In these projects I leverage social media data to study the early stages of radicalization and participation in extremist movements. In one, I use geocoded videos uploads to explore the relationship between American military fatalities overseas and far-right mobilization. The other applies computer vision techniques to recruitment videos from groups within the Salafi Jihadi movement to study how different groups within a broader clandestine movement use rhetorical strategies to communicate to a broad pool of potential supporters.

Working paper

Richard McAlexander, Rob Williams, and Michael Rubin. “They’re Still There, He’s All Gone: American Fatalities in Foreign Wars and Right-Wing Radicalization at Home.”

What explains right-wing radicalization in the US? Research shows that demographic changes and economic decline both drive support for the far-right. We contribute to this research agenda by 1) studying the elusive early stages in the process of radicalization and 2) highlighting an additional factor that contributes to right-wing radicalization in the US: the impact of foreign wars on society at home. We argue that the communities that bear the greatest costs of foreign wars are most prone to high rates of right-wing radicalization. To support this claim, we present robust correlations between participation in the far-right social media website Parler and fatalities among residents who served in the US wars in Iraq and Afghanistan. This correlation holds at both the county and census tract level, and persists after controlling for the level of military service in an area. The costs of the US’s foreign wars have important effects on domestic US politics.

Working Paper Supplemental Information

Manuscript in preparation

Rob Williams. “Mapping Extremist Networks with Visual Imagery.” Presented at the Annual Meeting of the Society for Political Methodology, Cambridge, MA, July 2019 the 2nd Annual Politics and Computational Social Science Conference, Washington, DC, August 2019.

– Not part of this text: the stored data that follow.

(* ===== verification/GroupChanges.v ===== *)
(** Changes of groups: decryption of incoming group changes, encryption of
    outgoing ones ([pkg/signalmeow/groups.go]).

    The client's state is the recipient table, the stored master keys, the
    group cache, the requests and updates it has sent, and the network, which
    answers requests. *)
From S2P Require Import Prelude GoLib ServiceId Crypto Storage ChatSettings RecipientStore StorageSync Groups GroupCache.

(** ** Messages *)

Record pb_ProfileKeyAction := mkKeyAction { pka_UserId : bytes; pka_ProfileKey : bytes; pka_Presentation : bytes }.

Record pb_Actions := mkActions {
  act_SourceUserId : bytes;
  act_Version : Z;
  act_AddMembers : list (option pb_Member * bool);
  act_DeleteMembers : list bytes;
  act_ModifyMemberRoles : list (bytes * Z);
  act_ModifyMemberProfileKeys : list pb_ProfileKeyAction;
  act_AddMembersPendingProfileKey : list (option pb_MemberPendingProfileKey);
  act_DeleteMembersPendingProfileKey : list bytes;
  act_PromoteMembersPendingProfileKey : list pb_ProfileKeyAction;
  act_ModifyTitle : option bytes;
  act_ModifyAvatar : option bytes;
  act_ModifyDisappearingMessageTimer : option bytes;
  act_ModifyAttributesAccess : option Z;
  act_ModifyMemberAccess : option Z;
  act_ModifyAddFromInviteLinkAccess : option Z;
  act_AddMembersPendingAdminApproval : list (option pb_MemberPendingAdminApproval);
  act_DeleteMembersPendingAdminApproval : list bytes;
  act_PromoteMembersPendingAdminApproval : list (bytes * Z);
  act_ModifyInviteLinkPassword : option bytes;
  act_ModifyDescription : option bytes;
  act_ModifyAnnouncementsOnly : option bool;
  act_AddMembersBanned : list (option pb_MemberBanned);
  act_DeleteMembersBanned : list bytes;
  (** with the encrypted PNI *)
  act_PromoteMembersPendingPniAciProfileKey : list (pb_ProfileKeyAction * bytes)
}.

(** A signed change: the serialised actions and the server's signature. *)
Record pb_GroupChange := mkPbGroupChange { pgc_Actions : bytes; pgc_ServerSignature : bytes }.

(** [GroupResponse] and [GroupChangeResponse]: the message and the endorsements. *)
Record pb_GroupResponse := mkGroupResponse { pgr_Group : option pb_Group; pgr_Endorsements : bytes }.
Record pb_GroupChangeResponse := mkGroupChangeResponse { pcr_GroupChange : option pb_GroupChange; pcr_Endorsements : bytes }.

Class GroupWire : Type := {
  marshal_actions : pb_Actions -> option bytes;
  unmarshal_actions : bytes -> option pb_Actions;
  marshal_group_change : option pb_GroupChange -> option bytes;
  unmarshal_group_change : bytes -> option pb_GroupChange;
  unmarshal_group_response : bytes -> option pb_GroupResponse;
  unmarshal_change_response : bytes -> option pb_GroupChangeResponse;
  marshal_group : pb_Group -> option bytes
}.

(** ** The client *)

(** A response: status, and a body that may be nil ([None]) or fail to be
    read ([Some None]). *)
Record http_response := mkResponse { resp_Status : Z; resp_Body : option (option bytes) }.
Record web_request := mkWebRequest { wr_Method : bytes; wr_Path : bytes; wr_Username : bytes; wr_Password : bytes; wr_Body : bytes }.

Record GroupContextV2 := mkGroupContext { gctx_MasterKey : bytes; gctx_Revision : Z; gctx_GroupChange : option bytes }.
(** A call of [sendToGroup] with a data message that holds the context. *)
Record sent_update := mkSent { sent_Recipients : list ServiceID; sent_Context : GroupContextV2; sent_Timestamp : Z; sent_GroupID : fixed 32 }.
Record sendCacheKey := mkSendKey { sck_recipient : ServiceID; sck_groupID : bytes; sck_timestamp : Z }.

Section Client.
Context `{G : GroupLib} `{EN : Endorsements} `{BP : GroupProto} `{GR : GraphicRunes} `{GW : GroupWire} `{R : Random}.
Context {W : Type}.

Record GroupClient := mkClient {
  cl_recipients : RecipientStore;
  cl_groupKeys : gmap bytes bytes;
  cl_cache : GroupCache;
  (** the HTTP requests so far *)
  cl_requests : list web_request;
  cl_sent : list sent_update;
  (** what was pushed to the ring buffer of sent messages, oldest first *)
  cl_sendCache : list (sendCacheKey * GroupContextV2);
  cl_draw : nat;
  cl_net : W
}.

Definition client (A : Type) : Type := stateE GroupClient group_error A.

Definition set_cache (c : GroupCache) (s : GroupClient) : GroupClient :=
  mkClient (cl_recipients s) (cl_groupKeys s) c (cl_requests s) (cl_sent s) (cl_sendCache s) (cl_draw s) (cl_net s).

Definition get_cache : client GroupCache := fun s => (s, Ok (cl_cache s)).
(** Run an operation of the cache. *)
Definition on_cache {A} (f : GroupCache -> GroupCache * outcome group_error A) : client A := fun s =>
  let '(c, r) := f (cl_cache s) in (set_cache c s, r).

Definition store_profile_key (aci : UUID) (k : fixed 32) : client unit :=
  smodify (fun s => mkClient (StoreProfileKey (cl_recipients s) aci k) (cl_groupKeys s) (cl_cache s) (cl_requests s) (cl_sent s) (cl_sendCache s) (cl_draw s) (cl_net s)).

(** [GenerateRandomness] and [random.Bytes] take the next draw. *)
Definition next_draw : client nat := fun s =>
  (mkClient (cl_recipients s) (cl_groupKeys s) (cl_cache s) (cl_requests s) (cl_sent s) (cl_sendCache s) (S (cl_draw s)) (cl_net s), Ok (cl_draw s)).

(** ** Decrypting a change *)

Definition decrypt_aci (params : zk_params) (userID : bytes) : outcome group_error (option UUID) :=
  decrypt_id params userID (fun s => if bool_decide (sid_Type s = ServiceIDTypeACI) then Ok (Some (sid_UUID s)) else Err WrongServiceIDKind).

Definition decrypt_role (params : zk_params) (a : bytes * Z) : outcome group_error (option RoleMember) :=
  decrypt_id params a.1 (fun s =>
    if bool_decide (sid_Type s = ServiceIDTypeACI) then Ok (Some (mkRoleMember (sid_UUID s) a.2)) else Err WrongServiceIDKind).

(** Promotions of requests do not check the kind of the ID. *)
Definition decrypt_promoted_request (params : zk_params) (a : bytes * Z) : outcome group_error (option RoleMember) :=
  decrypt_id params a.1 (fun s => Ok (Some (mkRoleMember (sid_UUID s) a.2))).

Definition decrypt_add_member (params : zk_params) (a : option pb_Member * bool) : client (option AddMember) :=
  let* m := slift (decryptMember a.1 params) in
  let* _ := store_profile_key (gm_ACI m) (gm_ProfileKey m) in
  sret (Some (mkAddMember m a.2)).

Identifying networks of cooperation and conflict between actors in broader social movements can be a challenging task even when data are easily obtainable. When actors are involved in socially marginal movements such as extremist groups, this task becomes even more difficult due to the high degree of secrecy that surrounds communication and interaction between members. However, extremist groups such as terrorist groups often release extensive amounts of propaganda material, including video, magazines, and social media content. I focus on video propaganda and use computer vision techniques to identify points of interest within video frames and extract quantitative descriptions of them. I then find unsupervised clusters of these image fragment that I hand label e.g. guns, faces, banners, etc. I assign each point of interest in a frame to its appropriate category, and then generate counts of each category’s frequency within each video. I then rely on unsupervised clustering methods to detect groups of videos that use similar visual imagery. Extremist group propaganda materials represent an untapped potential source of information about patterns of allegiance within the broader movement as groups that are aligned with one another are likely to produce material sharing many of the same images, terms, and themes. I evaluate this method on a sample of propaganda videos produced by groups within the Salafi Jihadi movement and compare this video-derived measure of group relationships with existing qualitative work mapping these connections to validate my findings. This computer vision approach will allow researchers to identify individual terrorist groups within broader movements when the extensive information on group interactions required for traditional network analysis is unavailable.